I seriously doubt that I will never foster again. This is a hiatus, not the end of an era. There will come a time when my skills are needed, and the phone will ring. But until then, for now, I am not a fostercarer.
This is a happy day. Mog wore her smart green dress, she looked beautiful, and she enjoyed all the attention whilst waiting for our moment in court. The judge thanked us for bringing joy into his day, a day otherwise filled with difficult and negative child and family law stuff. Mog sat up late tonight (until she couldn't hold the seizures off any more), we had a nice meal, Little Fish gave her lots of cuddles, and we enjoyed being a family. We've been working towards this day ever since we knew that Mog would not be able to return home to her birth family. I hope today is a happy day for them too - the knowledge that Mog's status in their lives is unchanged; she remains legally as well as emotionally and physically a part of their family whilst gaining legal status as a member of our household too.
It's also a sad day. For four and a half of these five years, Goldy was there to hold Mog, to laugh at her and to tell her stories. Goldy loved parties, and would have loved to have been able to be a part of this one. Always, when Mog was younger, I pictured Goldy being with us in court for this day. I can picture her now, clearing her throat loudly and stealing some of the limelight, finding a way to somehow stain whatever smart clothing I would have put her in, and demanding pizza as a celebration afterwards. We have a bottle of champagne, and my mind is drawn back to a different family celebration - in my memory, Mog is lying under the table, having been worn out by a morning of having people pay attention to her. Goldy is pulling on my arm as we toast the guest of honour. I hold a glass of champagne to her lips, she sticks her tongue into it, and, as the rest of us raise our glasses "To Harry", Goldy raises her voice and loudly demands "BEER". She would have enjoyed today, she would have loved the rain and the wind and arrived in court as high as a kite, fizzing on the weather and the emotion all around her.
We included her memory. Mog wears Goldy's "teddy bear skin" blanket, my smart court clothes are the ones I bought for Goldy's funeral, Little Fish has the capacity to be just as loud although in a very different way. Goldy will be forever on my mind and in my heart; I would have liked it if she could have been here in our lives still too for today.
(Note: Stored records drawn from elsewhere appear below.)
(* ===== verification/InvFiles.v ===== *)
(** [services/rmc-inventory/inputs/files/]: [FileBackedInventorySource.cpp],
    [ScalarFileSource.h], [DeviceMetaFileSource.cpp]: reading a file through its
    descriptor, the fields made of its contents, and the state of the source. *)

From S2P Require Import Prelude Contract InvManager.

(** * Standard library *)

Definition is_ws (c : ascii) : bool :=
  bool_decide (c ∈ [" "%char; ascii_of_nat 9; ascii_of_nat 13; ascii_of_nat 10]).

Fixpoint find_first_not_of (s : string) : option nat :=
  match s with
  | "" => None
  | String c s => if is_ws c then S <$> find_first_not_of s else Some 0
  end.

Fixpoint find_last_not_of (s : string) : option nat :=
  match s with
  | "" => None
  | String c s =>
      match find_last_not_of s with
      | Some n => Some (S n)
      | None => if is_ws c then None else Some 0
      end
  end.

Fixpoint str_last (s : string) : option ascii :=
  match s with
  | "" => None
  | String c s => match str_last s with Some d => Some d | None => Some c end
  end.

(** [std::filesystem::path(p).filename().empty()]: nothing after the last slash. *)
Definition no_filename (p : string) : bool := bool_decide (str_last p ∈ [None; Some "/"%char]).

(** * System calls *)

Definition ELOOP : Z := 40.

Record Stat := mkStat { st_regular : bool; st_size : Z }.

(** One [read] into the buffer of 4096 octets. *)
Inductive ReadOutcome := RdData (chunk : string) | RdEof | RdError (errno : Z).

(** [fo_open] is the error of [open], if any. *)
Record FileOutcome := mkFileOutcome {
  fo_open : option Z; fo_stat : result Z Stat; fo_reads : list ReadOutcome
}.

(** * [FileBackedInventorySource] *)

Definition kMaxFileBytes : nat := 64 * 1024.
Definition kMaxErrorBytes : nat := 512.

Definition boundedErrorText (error : string) : string :=
  if bool_decide (String.length error ≤ kMaxErrorBytes) then error
  else String.substring 0 kMaxErrorBytes error +:+ "...".
(** * What modelling showed *)

(** The daemon encodes a field text of any length, and a scalar source accepts up
    to 64 KiB; the client refuses the whole snapshot for one text over 4096. *)
Lemma oversized_field_hides_inventory {V : Type} `{ClientInvoke} `{DbusVariantLaws V} s f text (m : gmap string V) :
  is_fields s !! f = Some (FString text) → is_metadata_field f = false → Ingress.kMaxStringLength < String.length text →
  encodeSnapshot s = Ok m → ∃ e, tryGetIdentity true (Ok m) = Err e.
Proof.
  intros Hf Hmeta Hlong Hm. unfold tryGetIdentity, with_iface. cbn [negb mbind result_bind].
  destruct (decodeSnapshot m) as [s'|e] eqn:Hd; [exfalso|by eexists].
  unfold encodeSnapshot in Hm. take_steps Hm. injection Hm as <-. unfold decodeSnapshot in Hd. take_steps Hd.
  do 4 apply bind_ok in Hd as (? & _ & Hd). apply bind_ok in Hd as (out & Ho & _).
  apply map_traverse_ok in Ho as [Ho _]. specialize (Ho f (of_string text)).
  destruct Ho as (y & _ & Hy).
  - fold (with_meta (of_uint64 (is_version s)) (of_int64 (is_timestamp s)) (of_bool (is_ready s)) (of_string (is_phase s))
      (encodeFields (V := V) (is_fields s))).
    rewrite with_meta_other by done. by rewrite lookup_encodeFields, Hf.
  - take_steps Hy. rewrite Hmeta in Hy. unfold decodeFieldValue in Hy. rewrite string_type, string_back in Hy.
    unfold validateString in Hy. rewrite bool_decide_eq_true_2 in Hy by lia. done.
Qed.

(** * Witnesses *)

#[local] Instance demo_invoke : ClientInvoke := λ _, mkClientError decode_error "".


Lemma wait_ready_terminates_witness :
  ∃ r n, (Z.of_nat n ≤ 400 * ms / kPollInterval + 2)%Z ∧
    ∀ fuel, n ≤ fuel →
      tryWaitReady fuel 0 (400 * ms) (λ k, Z.of_nat k * kPollInterval)%Z
        (λ k, if Nat.eqb k 1 then Ok true else Err (mkClientError service_unavailable "")) = Some (r, n).
Proof.
  destruct (wait_ready_terminates 0 (400 * ms) (λ k, Z.of_nat k * kPollInterval)%Z
    (λ k, if Nat.eqb k 1 then Ok true else Err (mkClientError service_unavailable ""))) as (r & n & Hn & Hl & _).
  - vm_compute. discriminate.
  - vm_compute. discriminate.
  - intros j. rewrite Nat2Z.inj_succ. lia.
  - exists r, n. split; [exact Hn|]. intros fuel Hf. exact (proj1 (Hl fuel Hf)).
Defined.

Definition observationd_main (cfg : string → option string) : result (string * Z) DaemonWiring :=
  let transportName := default "dbus" (cfg "transport") in
  let transportConfig := default "system" (cfg "transport_config") in
  match createTransport transportName transportConfig with
  | None => Err ("Unknown transport type: " +:+ transportName, 1%Z)
  | Some transport => Ok (mkWiring transport default_model_config)
  end.

(** * What the command-line client shows *)

(** When the state does not change between the queries, their order is all the
    same. *)
Lemma fetch_const f an : (∀ i mac, an_candidate an i mac = f mac) → fetchAllCandidates an = omap f (an_macs an).
Proof.
  intros Hf. unfold fetchAllCandidates. assert (Hg : ∀ g, (∀ i mac, (g i mac).2 = mac) →
    omap (λ p, an_candidate an p.1 p.2) (imap g (an_macs an)) = omap f (an_macs an)); [|by apply Hg].
  induction (an_macs an) as [|mac macs IH]; intros g Hg; [done|]. rewrite imap_cons. cbn [omap list_omap].
  rewrite Hf, Hg, (IH (g ∘ S)); [done|]. intros i. apply Hg.
Qed.

Lemma omap_all {A B C} (f : A → option B) (g : C → A) (h : C → B) (l : list C) : (∀ c, c ∈ l → f (g c) = Some (h c)) → omap f (g <$> l) = h <$> l.
Proof.
  induction l as [|c l IH]; intros Hf; [done|]. cbn. rewrite Hf by (by left). f_equal. apply IH. intros d Hd. apply Hf. by right.
Qed.

Section laws.
Context {J : Type} `{JsonCppLaws J}.

(** A loop that appends the items of a list it selects. *)
Lemma append_selected {A} (keep : A → bool) (f : A → J) l : ∀ arr, is_array arr →
  jelements (foldl (λ arr c, if keep c then jappend (f c) arr else arr) arr l) = jelements arr ++ (f <$> filter (λ c, keep c = true) l).
Proof.
  induction l as [|c l IH]; intros arr Ha; cbn [foldl]; [by rewrite app_nil_r|].
  rewrite filter_cons. destruct (keep c) eqn:Hk; cbn [decide].
  - destruct (array_append (f c) arr Ha) as [Ha' He]. rewrite IH, He, <- app_assoc by done.
    destruct (decide _); [done|congruence].
  - rewrite IH by done. by destruct (decide _).
Qed.

Definition shown_remote (fl : NetObserveFlags) (c : WireCandidate) : bool := negb (FLAGS_lldp fl) || w_seenInLldp c.
Definition lldp_on (ifname : string) (c : WireCandidate) : bool := w_seenInLldp c && bool_decide (ifname ∈ w_neighborIfaces c).

Lemma remote_array_elements fl cs :
  jelements (remote_array fl cs) = candidateToJson <$> filter (λ c, shown_remote fl c = true) cs.
Proof.
  rewrite <- (app_nil_l (_ <$> _)), <- elements_null, <- append_selected by apply array_null. unfold remote_array. f_equal.
  generalize (jnull (J := J)). induction cs as [|c cs IH]; intros arr; [done|]. cbn [foldl]. rewrite IH. unfold shown_remote.
  by destruct (FLAGS_lldp fl), (w_seenInLldp c).
Qed.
She isn't. My two girls are though, and are both sleeping sweetly after an exciting day. Tomorrow Little Fish is the birthday girl, and a slew of presents and cards dropped through the letterbox this morning for her. Today was a happy day, tomorrow will be a happy day, and I will be heading for bed myself shortly. It's ok I think to take a few minutes in the meantime to be sad for what is not, as well as thankful for what is.